Costasiella nonatoi is a species of sacoglossan sea slug in the genus Costasiella. It is one of few species in the genus that is not photosynthetic. The description of this species was based on two specimens which were serially sectioned and designated as the holotype. The species was named after Dr. Edmundo Nonato, a professor at the Oceanographic Institute of the University of São Paulo.

== Geographic range ==
Costasiella nonatoi inhabits the coastal areas of the Caribbean sea and some of the Atlantic Ocean. Individuals can be found off the shores of Florida in the Gulf of Mexico, Brazil, Panama, and Curaçao.

== Habitat ==
Resides in warm marine waters, specifically burrowing within different species of green algae.

== Physical description ==
This slug is typically between 2 and 4 mm and is primarily black in colour with opaque white or transparent tips of rhinophores, cerata, foot, tail, and periocular area.

== Genetic information ==
Five sequences exist within the barcode of life database of this species with barcodes. Multiple portions of mitochondrial DNA have been sequenced along with consumed chloroplasts.

== Phylogeny and taxonomy ==
Phylogenetic analysis places C. nonatoi as an outgroup. This species is less closely related to other Costasiella species and is also visually distinct.' It was the second Costasiella species ever described, and was described by Marcus & Marcus in 1960. It then was reassigned to the genus Placida in 1970, again by Marcus & Marcus. Finally, in 1982 it was placed back into the Costasiella genus by Marcus & Marcus where it has remained since.

== Behaviour ==
Closely related species, like Costasiella kuroshimae, along with some other Sacoglossan species carry out a process called functional kleptoplasty. This is a process in which the digestion of algal plastids consumed by the organisms is delayed. The retention of the plastids provides nutrition the to gastropods via photosynthesis. Costasiella nonatoi rapidly digests the plastids of the algae it feeds on, therefore not carrying out functional kleptoplasty.

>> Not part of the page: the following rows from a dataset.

(** ** Structures *)

Lemma ends_char b s : digit b = None -> (b =? ".")%char = false -> (b =? "e")%char = false ->
  (b =? "E")%char = false -> ends (String b s).
Proof. done. Qed.

Lemma join_cons a b l : join (a :: b :: l) = a +:+ "," +:+ join (b :: l).
Proof. done. Qed.

(** The elements of an array, then the bracket. *)
Lemma parse_elements_join depth vs : vs <> [] -> Forall (reads depth) vs -> forall rest,
  exists n, forall fuel, (n <= fuel)%nat ->
    parse_elements fuel depth (join (map write vs) +:+ String "]" rest) = Some (vs, rest).
Proof.
  intros Hne Hvs rest. induction Hvs as [|v vs Hv Hvs IH]; [done|]. destruct vs as [|v' vs].
  - cbn [map join]. destruct (Hv (String "]" rest)) as [n Hn]; [by apply ends_char|].
    exists (S n). intros [|fuel] Hf; [lia|]. cbn [parse_elements]. by rewrite Hn by lia.
  - destruct IH as [m Hm]; [done|]. cbn [map] in *. rewrite join_cons.
    set (more := join _) in *.
    destruct (Hv (String "," (more +:+ String "]" rest))) as [n Hn]; [by apply ends_char|].
    exists (S (max n m)). intros [|fuel] Hf; [lia|].
    norm_app. cbn [parse_elements].
    rewrite Hn by lia. cbn [mbind option_bind skip_space]. change (is_space ",") with false.
    change (("," =? ",")%char) with true. cbn match. by rewrite Hm by lia.
Qed.

(** A member: its name, a colon, its value. *)
Definition write_member (m : string * value) : string := quoted m.1 +:+ ":" +:+ write m.2.

Lemma parse_member fuel depth k v rest : content_ok k -> 
  parse_members (S fuel) depth (write_member (k, v) +:+ rest) =
  ('(v, s) ← parse_value fuel depth (write v +:+ rest);
   match skip_space s with
   | EmptyString => None
   | String d s =>
     if (d =? ",")%char then '(ms, rest) ← parse_members fuel depth s; Some ((k, v) :: ms, rest)
     else if (d =? "}")%char then Some ([(k, v)], s)
     else None
   end).
Proof.
  intros Hk. unfold write_member, quoted. cbn [fst snd].
  norm_app.
  cbn [parse_members]. rewrite skip_space_id by reflexivity. rewrite Ascii.eqb_refl, Hk.
  cbn [mbind option_bind]. rewrite skip_space_id by reflexivity. reflexivity.
Qed.

Lemma parse_members_join depth ms : ms <> [] -> Forall (fun m => content_ok m.1 /\ reads depth m.2) ms ->
  forall rest, exists n, forall fuel, (n <= fuel)%nat ->
    parse_members fuel depth (join (map write_member ms) +:+ String "}" rest) = Some (ms, rest).
Proof.
  intros Hne Hms rest. induction Hms as [|[k v] ms [Hk Hv] Hms IH]; [done|]. cbn [fst snd] in *.
  destruct ms as [|m ms].
  - cbn [map join]. destruct (Hv (String "}" rest)) as [n Hn]; [by apply ends_char|].
    exists (S n). intros [|fuel] Hf; [lia|]. rewrite parse_member by exact Hk. by rewrite Hn by lia.
  - destruct IH as [p Hp]; [done|]. cbn [map] in *. rewrite join_cons. set (more := join _) in *.
    destruct (Hv (String "," (more +:+ String "}" rest))) as [n Hn]; [by apply ends_char|].
    exists (S (max n p)). intros [|fuel] Hf; [lia|].
    norm_app. rewrite parse_member by exact Hk.
    rewrite Hn by lia. cbn [mbind option_bind]. rewrite skip_space_id by reflexivity.
    change (("," =? ",")%char) with true. cbn match. by rewrite Hp by lia.
Qed.

Lemma join_head {A} (f : A -> string) a l : exists s, join (map f (a :: l)) = f a +:+ s.
Proof. destruct l; cbn [map]; [exists ""; by rewrite string_app_nil_r|rewrite join_cons; by eexists]. Qed.

(** A written value starts with neither space nor closing bracket. *)
Lemma write_head v : wf v -> exists b s, write v = String b s /\ is_space b = false /\ (b =? "]")%char = false.
Proof.
  destruct v as [|[]|literal| | |]; cbn [wf write]; try (intros _; eexists _, _; split_and!; reflexivity).
  intros [(b & s & -> & [->|Hb]) _]; eexists _, _; (split; [reflexivity|]); [done|].
  split; [by apply digit_not_syntax|]. apply Ascii.eqb_neq. intros ->. by destruct Hb.
Qed.

(** What is written is read back. *)
Lemma wf_reads v : forall depth, wf v -> depth + height v <= maxNestingDepth -> reads depth v.
Proof.
  induction v as [|[]|literal|c|vs IH|ms IH] using value_ind'; intros depth Hwf Hh; [literal_tac..| | | |].
  - by apply reads_number.
  - by apply reads_string.
  - cbn [wf height] in *. cbn in Hh. intros rest Hr. destruct vs as [|v vs].
    { exists 1%nat. intros [|fuel] Hf; [lia|]. cbn. by rewrite (proj2 (Z.ltb_lt _ _)) by (cbn in Hh; lia). }
    assert (Hvs : Forall (reads (depth + 1)) (v :: vs)).
    { revert Hwf Hh. clear Hr. generalize (v :: vs) IH. clear. intros vs IH.
      induction IH as [|v vs Hv _ IHvs]; intros Hwf Hh; [constructor|]. cbn in Hwf, Hh. destruct Hwf as [Hw Hws].
      constructor; [apply Hv; [exact Hw|lia]|apply IHvs; [exact Hws|lia]]. }
    destruct (parse_elements_join (depth + 1) (v :: vs) ltac:(done) Hvs rest) as [n Hn].
    exists (S n). intros [|fuel] Hf; [lia|]. cbn [write].
    norm_app. cbn [parse_value].
    rewrite skip_space_id by reflexivity. change (("[" =? "{")%char) with false. change (("[" =? "[")%char) with true.
    assert (0 <= height v) by apply height_nonneg.
    assert (Hlt : depth < maxNestingDepth) by (cbn in Hh; lia). rewrite (proj2 (Z.ltb_lt _ _) Hlt). cbn match.
    destruct Hwf as [Hw _]. destruct (write_head v Hw) as (b & s & Hb & Hsp & Hne).
    specialize (Hn fuel ltac:(lia)). destruct (join_head write v vs) as [s' Hj]. rewrite Hj in *.
    rewrite Hb, !string_app_cons in *. rewrite skip_space_id by exact Hsp. rewrite Hne.
    by rewrite Hn.
  - cbn [wf height] in *. cbn in Hh. intros rest Hr. destruct ms as [|[k v] ms].
    { exists 1%nat. intros [|fuel] Hf; [lia|]. cbn. by rewrite (proj2 (Z.ltb_lt _ _)) by (cbn in Hh; lia). }
    assert (Hms : Forall (fun m => content_ok m.1 /\ reads (depth + 1) m.2) ((k, v) :: ms)).
    { revert Hwf Hh. clear Hr. generalize ((k, v) :: ms) IH. clear. intros ms IH.
      induction IH as [|[k v] ms Hv _ IHms]; intros Hwf Hh; [constructor|]. cbn in Hwf, Hh, Hv.
      destruct Hwf as [[Hk Hw] Hws].
      constructor; [split; [exact Hk|apply Hv; [exact Hw|lia]]|apply IHms; [exact Hws|lia]]. }
    destruct (parse_members_join (depth + 1) ((k, v) :: ms) ltac:(done) Hms rest) as [n Hn].
    exists (S n). intros [|fuel] Hf; [lia|]. cbn [write].
    norm_app. cbn [parse_value].
    rewrite skip_space_id by reflexivity. change (("{" =? "{")%char) with true.
    assert (0 <= height v) by apply height_nonneg.
    assert (Hlt : depth < maxNestingDepth) by (cbn in Hh; lia). rewrite (proj2 (Z.ltb_lt _ _) Hlt). cbn match.
    specialize (Hn fuel ltac:(lia)).
    assert (Hmap : forall l, map (fun '(k, v) => quoted k +:+ ":" +:+ write v) l = map write_member l)
      by (intros l; apply map_ext; by intros []).
    rewrite Hmap. destruct (join_head write_member (k, v) ms) as [s' Hj]. rewrite Hj in *.
    unfold write_member, quoted in *. cbn [fst snd] in *. rewrite !string_app_cons in *.
    rewrite skip_space_id by reflexivity. change ((dquote =? "}")%char) with false. cbn match. by rewrite Hn.
Qed.

(** ** Fuel *)

Lemma skip_space_length s : (String.length (skip_space s) <= String.length s)%nat.
Proof. induction s as [|b s IH]; cbn; [lia|]. case_match; cbn in *; lia. Qed.

Lemma scan_string_length s : forall c rest, scan_string s = Some (c, rest) -> (String.length rest < String.length s)%nat.
Proof.
  remember (String.length s) as n eqn:En. revert s En.
  induction (lt_wf n) as [n _ IH]. intros s -> c rest H. destruct s as [|b s]; [done|]. cbn [scan_string] in H.
  assert (Hrec : forall s' c' rest', (String.length s' < String.length (String b s))%nat ->
    scan_string s' = Some (c', rest') -> (String.length rest' < String.length s')%nat).
  { intros s' c' rest' Hl Hs. by eapply (IH _ Hl). }
  cbn [String.length] in *. case_match; [simplify_eq; lia|]. case_match.
  - destruct s as [|e s]; [done|]. case_match.
    + destruct s as [|h1 [|h2 [|h3 [|h4 s]]]]; try done. case_match; [|done].
      destruct (scan_string s) as [[c' rest']|] eqn:Es; [|done]. cbn in H. simplify_eq.
      apply Hrec in Es; cbn in *; lia.
    + case_match; [|done]. destruct (scan_string s) as [[c' rest']|] eqn:Es; [|done]. cbn in H. simplify_eq.
      apply Hrec in Es; cbn in *; lia.
  - case_match; [done|]. destruct (scan_string s) as [[c' rest']|] eqn:Es; [|done]. cbn in H. simplify_eq.
    apply Hrec in Es; cbn in *; lia.
Qed.

Lemma scan_digits_length s ds rest : scan_digits s = (ds, rest) ->
  (String.length ds + String.length rest = String.length s)%nat.
Proof.
  revert ds rest. induction s as [|b s IH]; cbn [scan_digits]; intros ds rest H; [by simplify_eq|].
  destruct (digit b); [|by simplify_eq]. destruct (scan_digits s) as [ds' rest']. simplify_eq.
  specialize (IH _ _ eq_refl). cbn. lia.
Qed.

Lemma scan_digits1_length s ds rest : scan_digits1 s = Some (ds, rest) -> (String.length rest < String.length s)%nat.
Proof.
  unfold scan_digits1. destruct (scan_digits s) as [ds' rest'] eqn:E. case_bool_decide as Hne; [done|].
  intros. simplify_eq. apply scan_digits_length in E. destruct ds; [done|]. cbn in E. lia.
Qed.

Lemma scan_int_length s i rest : scan_int s = Some (i, rest) -> (String.length rest < String.length s)%nat.
Proof.
  destruct s as [|b s]; [done|]. unfold scan_int. case_match; [intros; simplify_eq; cbn; lia|].
  apply scan_digits1_length.
Qed.

Lemma scan_frac_length s f rest : scan_frac s = Some (f, rest) -> (String.length rest <= String.length s)%nat.
Proof.
  destruct s as [|b s]; cbn; [intros; by simplify_eq|]. case_match; [|intros; by simplify_eq].
  destruct (scan_digits1 s) as [[ds r]|] eqn:E; [|done]. cbn. intros. simplify_eq.
  apply scan_digits1_length in E. lia.
Qed.

Lemma scan_exp_length s x rest : scan_exp s = Some (x, rest) -> (String.length rest <= String.length s)%nat.
Proof.
  destruct s as [|b s]; cbn [scan_exp]; [intros; by simplify_eq|]. case_match; [|intros; by simplify_eq].
  assert (Hs : forall sg s', scan_sign s = (sg, s') -> (String.length s' <= String.length s)%nat).
  { intros sg s' Hs. destruct s as [|b' s]; cbn in Hs; [by simplify_eq|]. case_match; simplify_eq; cbn; lia. }
  destruct (scan_sign s) as [sg s']. specialize (Hs _ _ eq_refl).
  destruct (scan_digits1 s') as [[ds r]|] eqn:E; [|done]. cbn. intros. simplify_eq.
  apply scan_digits1_length in E. lia.
Qed.

Lemma scan_number_length s l rest : scan_number s = Some (l, rest) -> (String.length rest < String.length s)%nat.
Proof.
  unfold scan_number.
  assert (Hm : exists m s', match s with
      | EmptyString => ("", s) | String b s' => if (b =? "-")%char then ("-", s') else ("", s) end = (m, s') /\
      (String.length s' <= String.length s)%nat)
    by (destruct s as [|b s]; [by eexists _, _|]; case_match; eexists _, _; (split; [done|cbn; lia])).
  destruct Hm as (m & s' & -> & Hl).
  destruct (scan_int s') as [[i s1]|] eqn:E1; [|done]. cbn [mbind option_bind].
  destruct (scan_frac s1) as [[f s2]|] eqn:E2; [|done]. cbn [mbind option_bind].
  destruct (scan_exp s2) as [[x s3]|] eqn:E3; [|done]. cbn [mbind option_bind]. intros. simplify_eq.
  apply scan_int_length in E1. apply scan_frac_length in E2. apply scan_exp_length in E3. lia.
Qed.

Lemma CutPrefix_length p s rest : CutPrefix s p = Some rest -> (String.length rest + String.length p = String.length s)%nat.
Proof.
  revert s. induction p as [|b p IH]; intros [|b' s]; cbn [CutPrefix]; intros H; simplify_eq; cbn; try lia.
  case_bool_decide; [|done]. apply IH in H. lia.
Qed.

Lemma scan_literal_length s v rest : scan_literal s = Some (v, rest) -> (String.length rest < String.length s)%nat.
Proof.
  unfold scan_literal. repeat case_match; intros; simplify_eq;
    match goal with H : CutPrefix _ _ = Some rest |- _ => apply CutPrefix_length in H; cbn in H; lia end.
Qed.

(** A parser that, given more fuel than its input is long, finds what it finds
    with any fuel, and leaves less than its input. *)
Definition settled {A} (more : nat) (p : nat -> Z -> string -> option (A * string)) (fuel : nat) : Prop :=
  forall depth s a rest, p fuel depth s = Some (a, rest) ->
    (String.length rest < String.length s)%nat /\
    forall fuel', (2 * String.length s + more < fuel')%nat -> p fuel' depth s = Some (a, rest).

Slugs of this species tend to burrow into the thallus of Avrainvillea to feed as well as deposit their egg masses. Costasiella ocellifera, a closely related and visually similar species also resides on this algae, but tends not to burrow within it.

== Diet ==
It has previously been suggested that C. nonatoi feeds on Avrainvillea sp., a genus of green algae. However, new evidence suggests that Avrainvillea sp. may only be consumed by functional kleptoplasts. C. nonatoi may feed on unidentified species of algae related to Bryopsis and Pseudochlorodesmis according to barcode analysis.